Il Daghestan, regione russa a maggioranza musulmana confinante con la Cecina, continua ad essere nel mirino del terrorismo. Già ad ottobre, infatti, è stata teatro di violenti disordini antisemiti.
L’ultimo attentato simultaneo nella giornata di ieri, in Makhachakala, capitale della repubblica, dove uomini armati hanno dato alle fiamme due sinagoghe e due chiese ortodosse. Sono più di 15 gli agenti di polizia russi uccisi negli attacchi. A perdere la vita anche 4 civili tra cui padre Nokolaj che, da quarant’anni, prestava servizio nella chiesa ortodossa di Derbent.
Simultaneamente, altri uomini armati, hanno aperto il fuoco contro un veicolo che trasportava agenti di polizia ferendone uno.
Il Comitato antiterrorismo russo ha comunicato la fine della fase attiva antiterrorismo a Derbant conclusasi con l’uccisione di due attentatori e l’eliminazione di quattro aggressori a Makhachkala.
Sergei Melikov, leader del Daghestan, ha definito gli attacchi un “tentativo di destabilizzare la società”. Ad esprimersi sull’accaduto anche il patriarca della Chiesta Ortodossa Kirill, convinto sostenitore del Cremlino, secondo cui il “nemico” cerca di distruggere la “pace interreligiosa” in Russia piantando “i semi dell’odio”.
Per Dmitry Medvedev il massacro in Daghestan è stato “un vile attacco terroristico” come quello a Sebastopoli.
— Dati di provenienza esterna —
(* ===== verification/CacheMemory.v ===== *)
(** * The caches on the framework's memory

    Two misses that do not deliver the block: the framework refuses the read
    that follows the write-back of a dirty row, and it refuses a read that
    is not aligned to the block. *)
From S2P Require Import Prelude Memory Port Cache CacheSpec CacheWrite.

(** A read miss, once [evict_read] has returned a row. *)
Lemma read_access_filled {M} `{MemoryPort M} c a n (m m' : M) c' i r' :
  cache_wf c → cache_wf c' → access_size n → a mod 4 = 0 → (n = 8 → a mod 8 = 0) →
  hit_row c a = None →
  evict_read c a (index_of c a) (tag_of c a) false m = Ok (Some i, c', m') →
  row c' i = Some r' → row_wf c r' →
  read_access c a n false true m
  = Ok (0, take (Z.to_nat n) (drop (Z.to_nat (subindex_of c a)) (data r')), c', m').
Proof.
  intros Hwf Hwf' Hn H4 H8 Hmiss Hev Hr' Hrwf. unfold read_access.
  rewrite (proj1 (word_offset c Hwf a H4)).
  rewrite (find_row_spec c Hwf) by (right; by apply doubleword_offset).
  rewrite Hmiss. simpl. rewrite Hev. simpl. rewrite (get_row_Some _ _ _ Hr'). simpl.
  by rewrite (read_row_spec c Hwf).
Qed.

Section misses.
Context (c : cache_table) (Hwf : cache_wf c) (m : memsys) (Hm : mem_wf m).
Context (a n : Z) (Hn : access_size n) (H4 : a mod 4 = 0) (H8 : n = 8 → a mod 8 = 0).
Context (Hmiss : hit_row c a = None) (Ha : urange 32 a).
Context (i : Z) (r : cache_row) (Hei : evict_index c a = Ok i) (Hr : row c i = Some r).

Lemma misses_range : 0 ≤ i < num_blocks c * ways c.
Proof.
  destruct (evict_index_spec c Hwf a) as (j & Hj & Hmay). rewrite Hei in Hj.
  simplify_eq. by eapply may_hold_range.
Qed.

(** C30: reading over a dirty row returns zeros.  At write latency 0, for a
    read at the first address of a block inside memory and an old block that
    is written back inside memory, the write-back uses the one access of the
    stage, so memory refuses the read of the missing block; its zeros are
    installed as that block and returned. *)
Theorem dirty_eviction_reads_zeros :
  is_data c = true → dirty r = true →
  can_write m → memory_write_latency m = 0 →
  aligned_in (old_address_of c r i) 8 m →
  improper a 8 MEMORY_MAX_READ_BYTES m = false →
  ∃ c' m', read_access c a n false true m
           = Ok (0, replicate (Z.to_nat n) 0, c', m') ∧
    (∃ r', row c' i = Some r' ∧ holds r' (tag_of c a) = true ∧
           data r' = replicate 8 0) ∧
    riscv_mem m' = mem_set (riscv_mem m) (old_address_of c r i)
                     (Z_to_bytes 8 (bytes_to_Z (data r))).
Proof.
  intros Hd Hdirty Hcw Hlat Hold Hprop. pose proof misses_range as Hi.
  pose proof (row_wf_row c Hwf _ _ Hr) as Hrwf.
  set (m1 := written (old_address_of c r i) (bytes_to_Z (data r)) 8 m).
  set (r' := install (tag_of c a) false (set_data (replicate 8 0) (set_dirty false r))).
  assert (evict_read c a (index_of c a) (tag_of c a) false m
          = Ok (Some i, put_row i r' (put_row i (set_dirty false r) c), m1)) as Hev.
  { unfold evict_read. unfold evict_index in Hei. rewrite Hei. simpl.
    unfold write_back. rewrite (get_row_Some _ _ _ Hr). simpl. rewrite Hd, Hdirty. simpl.
    rewrite memory_write_now by (done || by right; right; right). simpl.
    rewrite (get_row_Some _ _ (set_dirty false r)) by by apply row_put_eq. simpl.
    change (is_data (put_row _ _ _)) with (is_data c). rewrite Hd.
    rewrite memory_read_refused; [|done|].
    2:{ intros [_ Hz]. revert Hz. simpl. rewrite land_lor_absorb. intros Hz.
        destruct Hcw as [Hs _]. by rewrite Hz in Hs. }
    simpl. rewrite patch_full.
    { simpl. change (tag_field (put_row _ _ c)) with (tag_field c).
      by rewrite (tag_field_small c Hwf a Ha). }
    simpl. rewrite (row_length _ _ Hrwf), (cw_block _ Hwf), Hd. done. }
  assert (row_wf c r') as Hr'.
  { constructor; simpl.
    - rewrite (cw_block _ Hwf), Hd. done.
    - apply (replicate_bytes_ok 8).
    - by apply tag_of_range64.
    - done. }
  assert (cache_wf (put_row i (set_dirty false r) c)) as Hwf1.
  { apply put_row_wf; [done|]. destruct Hrwf. by constructor. }
  assert (row (put_row i r' (put_row i (set_dirty false r) c)) i = Some r') as Hrow.
  { apply row_put_eq; done. }
  do 2 eexists. split; [|split].
  - erewrite read_access_filled; [|exact Hwf| |done..|exact Hev|exact Hrow|done].
    + do 4 f_equal. simpl (data r').
      pose proof (aligned_in_block c Hwf a n Hn H4 H8) as Hblk.
      rewrite (cw_block _ Hwf), Hd in Hblk. change (2 ^ 3) with 8 in Hblk.
      pose proof (subindex_of_range c Hwf a).
      change [0; 0; 0; 0; 0; 0; 0; 0] with (replicate 8 0).
      rewrite drop_replicate, take_replicate. f_equal. lia.
    + apply put_row_wf; [done|]. destruct Hr'. by constructor.
  - exists r'. split_and!; [done| |done]. by apply holds_spec.
  - done.
Qed.

(** C31: a read miss on a word boundary that is not the first address of its
    block, over a clean row, does not read memory.  The framework refuses the unaligned
    request as finished, after it has cleared one byte: the old contents of the
    replaced row, but for a zero in the first byte, are installed as the
    missing block, and the old bytes are returned. *)
Theorem unaligned_miss_is_stale :
  dirty r = false → a mod 2 ^ block_size c ≠ 0 →
  ∃ c', read_access c a n false true m
        = Ok (0, take (Z.to_nat n) (drop (Z.to_nat (subindex_of c a)) (data r)), c', m) ∧
    row c' i = Some (mkRow (tag_of c a) (0 :: drop 1 (data r)) false true) ∧
    is_Some (hit_row c' a).
Proof.
  intros Hclean Hun. pose proof misses_range as Hi.
  pose proof (row_wf_row c Hwf _ _ Hr) as Hrwf. pose proof (block_read_size c Hwf) as Hbs.
  assert (memory_read a (if is_data c then 8 else 16) m = Ok (true, [0], m)) as Hread.
  { unfold memory_read, improper. rewrite <-Hbs.
    rewrite (proj2 (nonzero_true (a mod 2 ^ block_size c))) by done.
    rewrite !orb_true_r. done. }
  set (d := 0 :: drop 1 (data r)).
  assert (length (data r) = Z.to_nat (2 ^ block_size c)) as Hlen by apply Hrwf.
  pose proof (block_size_range c Hwf).
  assert (8 ≤ 2 ^ block_size c) by (apply (Z.pow_le_mono_r 2 3); lia).
  assert (row_wf c (install (tag_of c a) false (set_data d r))) as Hr'.
  { constructor; simpl; [| |by apply tag_of_range64|done].
    - rewrite length_drop. lia.
    - constructor; [split; lia|]. apply Forall_drop, Hrwf. }
  assert (evict_read c a (index_of c a) (tag_of c a) false m
          = Ok (Some i, put_row i (install (tag_of c a) false (set_data d r)) c, m)) as Hev.
  { unfold evict_read. unfold evict_index in Hei. rewrite Hei. simpl.
    unfold write_back. rewrite (get_row_Some _ _ _ Hr). simpl.
    rewrite Hclean, andb_false_r. simpl. rewrite (get_row_Some _ _ _ Hr). simpl.
    rewrite Hread. simpl. unfold patch. rewrite decide_True by (simpl; lia). simpl.
    rewrite (tag_field_small c Hwf a Ha), Hclean. by destruct (is_data c). }
  assert (row (put_row i (install (tag_of c a) false (set_data d r)) c) i
          = Some (install (tag_of c a) false (set_data d r))) as Hrow by by apply row_put_eq.
  eexists. split; [|split; [exact Hrow|]].
  - erewrite read_access_filled; [|exact Hwf| |done..|exact Hev|exact Hrow|done].
    2:{ by apply put_row_wf. }
    pose proof (subindex_of_range c Hwf a). rewrite (subindex_of_spec c Hwf) in *.
    destruct (Z.to_nat (a mod 2 ^ block_size c)) as [|k] eqn:Ek; [lia|].
    cbn [data install set_data drop]. unfold d. cbn [drop].
    rewrite drop_drop. done.
  - destruct (evict_index_spec c Hwf a) as (j & Hj & Hmay). rewrite Hei in Hj. simplify_eq.
    eapply hit_row_is_Some; [by apply put_row_wf|exact Hmay|exact Hrow|].
    by apply holds_spec.
Qed.
End misses.
(* ===== verification/TLB.v ===== *)
(** * The translation look-aside buffers, [TLB.c], [TLB.h]

    Eight entries for superpages of 16 KiB, filled by a two-level page-table
    walk that uses at most one memory access per cycle: the walk is a state
    machine whose state is the status byte that the caller hands back. *)
From S2P Require Import Prelude Memory Port.

Record tlb_entry : Type := mkTlbEntry {
  tlb_valid : bool;
  physical_page : Z;
  virtual_page : Z;
}.

Record tlb : Type := mkTlb {
  entries : list tlb_entry;
  cached_second_index : Z;
}.

Definition no_entry : tlb_entry := mkTlbEntry false 0 0.
Definition initial_tlb : tlb := mkTlb (replicate 8 no_entry) 0.

Definition tlb_at (i : Z) (t : tlb) : tlb_entry :=
  default no_entry (entries t !! Z.to_nat i).
Definition set_tlb_at (i : Z) (e : tlb_entry) (t : tlb) : tlb :=
  mkTlb (<[Z.to_nat i := e]> (entries t)) (cached_second_index t).
Definition set_cached (x : Z) (t : tlb) : tlb := mkTlb (entries t) x.

(** A [uint32_t] that was uninitialised before [bs] was stored to it: unless
    all four bytes were written, its value is indeterminate. *)
Definition scalar32 (bs : list Z) : outcome Z :=
  if decide (length bs = 4%nat) then Ok (bytes_to_Z bs) else Undef.

(** The status bytes: [0] and [1] wait for the first and the second level,
    [2] has the first level in [cached_second_index], [0x80] is a page
    fault, [0xFE] a hit, [0xFF] a completed walk (or, as an argument, a
    fresh request). *)
Definition FAULT : Z := 0x80.
Definition HIT : Z := 0xFE.
Definition FRESH : Z := 0xFF.

Section tlb.
Context {M : Type} `{MemoryPort M}.
(** [get_ptbr ()] *)
Variable ptbr : Z.

Definition first_level_address (vpage : Z) : Z :=
  u32 (u32 (Z.shiftl (Z.shiftr (Z.shiftr vpage 2) 8) 2) + ptbr).

Definition second_level_address (second_level_index vpage : Z) : Z :=
  u32 (u32 (Z.shiftl (Z.shiftr (u32 (Z.shiftl second_level_index 1)) 1) 12)
       + u32 (Z.shiftl (Z.land vpage 0xFF) 2)).

(** Lines 49-56: the entry for the superpage, and the simulator's exit
    when the entry's index is not the number of the superpage group. *)
Definition fill_entry (t : tlb) (tlb_index vpage page : Z) : outcome (tlb * Z) :=
  let virtual_superpage := Z.shiftr vpage 2 in
  if negb (Z.shiftr virtual_superpage 3 =? tlb_index) then Exit 1
  else
    let e := mkTlbEntry true
               (wrap 18 (Z.shiftr (u32 (Z.shiftl page 1)) 3))
               (wrap 15 (u16 (Z.shiftr virtual_superpage 3))) in
    Ok (set_tlb_at tlb_index e t, physical_page e).

(** The second half of the walk. *)
Definition second_level (t : tlb) (tlb_index vpage status : Z) (m : M)
    : outcome (Z * Z * tlb * M) :=
  let second_level_index := cached_second_index t in
  if negb (Z.shiftr second_level_index 31 =? 1) then Ok (FAULT, 0, t, m)
  else
    let a := second_level_address second_level_index vpage in
    '(ok, bs, m) ← (if status =? 1 then port_status a m else port_read a 4 m);
    if ok then
      page ← scalar32 bs;
      if Z.shiftr page 31 =? 0 then Ok (FAULT, 0, t, m)
      else
        '(t, p) ← fill_entry t tlb_index vpage page;
        Ok (FRESH, p, t, m)
    else Ok (1, 0, t, m).

(** The results are the new status and [*ret_physical_page], which is set
    only when the status is [0xFF]. *)
Definition update_tlb_entry (t : tlb) (tlb_index vpage status : Z) (m : M)
    : outcome (Z * Z * tlb * M) :=
  if (status =? 0) || (status =? 0xFF) then
    let a := first_level_address vpage in
    '(ok, bs, m) ← (if status =? 0 then port_status a m else port_read a 4 m);
    if ok then
      second_level_index ← scalar32 bs;
      Ok (2, 0, set_cached second_level_index t, m)
    else Ok (0, 0, t, m)
  else second_level t tlb_index vpage status m.

(** [(page << 14) | (virtual_address << 18 >> 18)]; on a hit, [page] is a
    bit-field that is promoted to [int] and then converted. *)
Definition physical_address (page virtual_address : Z) : Z :=
  Z.lor (u32 (Z.shiftl page 14)) (Z.shiftr (u32 (Z.shiftl virtual_address 18)) 18).

(** The second result is [*output]; it is set when the status is [0xFE] or
    [0xFF]. *)
Definition get_address (t : tlb) (virtual_address status : Z) (m : M)
    : outcome (Z * option Z * tlb * M) :=
  let index := Z.land (Z.shiftr virtual_address 14) 7 in
  let e := tlb_at index t in
  if (status =? 0xFF) && (Z.shiftr virtual_address 17 =? virtual_page e) && tlb_valid e
  then Ok (HIT, Some (physical_address (physical_page e) virtual_address), t, m)
  else
    '(new_status, page, t, m) ←
      update_tlb_entry t index (Z.shiftr virtual_address 12) status m;
    if new_status =? 0xFF
    then Ok (FRESH, Some (physical_address page virtual_address), t, m)
    else Ok (new_status, None, t, m).
End tlb.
“Tutto ciò che è accaduto in Crimea non è stata un’azione militare, ma un vile e atroce attacco terroristico contro il nostro popolo, commesso in una festività ortodossa, come il massacro in Daghestan, compiuto da estremisti. Per noi non c’è differenza tra il regime di Bandera (leader ultranazionalista ucraino durante la Seconda Guerra Mondiale, ndr) e i pazzi fanatici”, ha scritto su Telegram, Medvedev.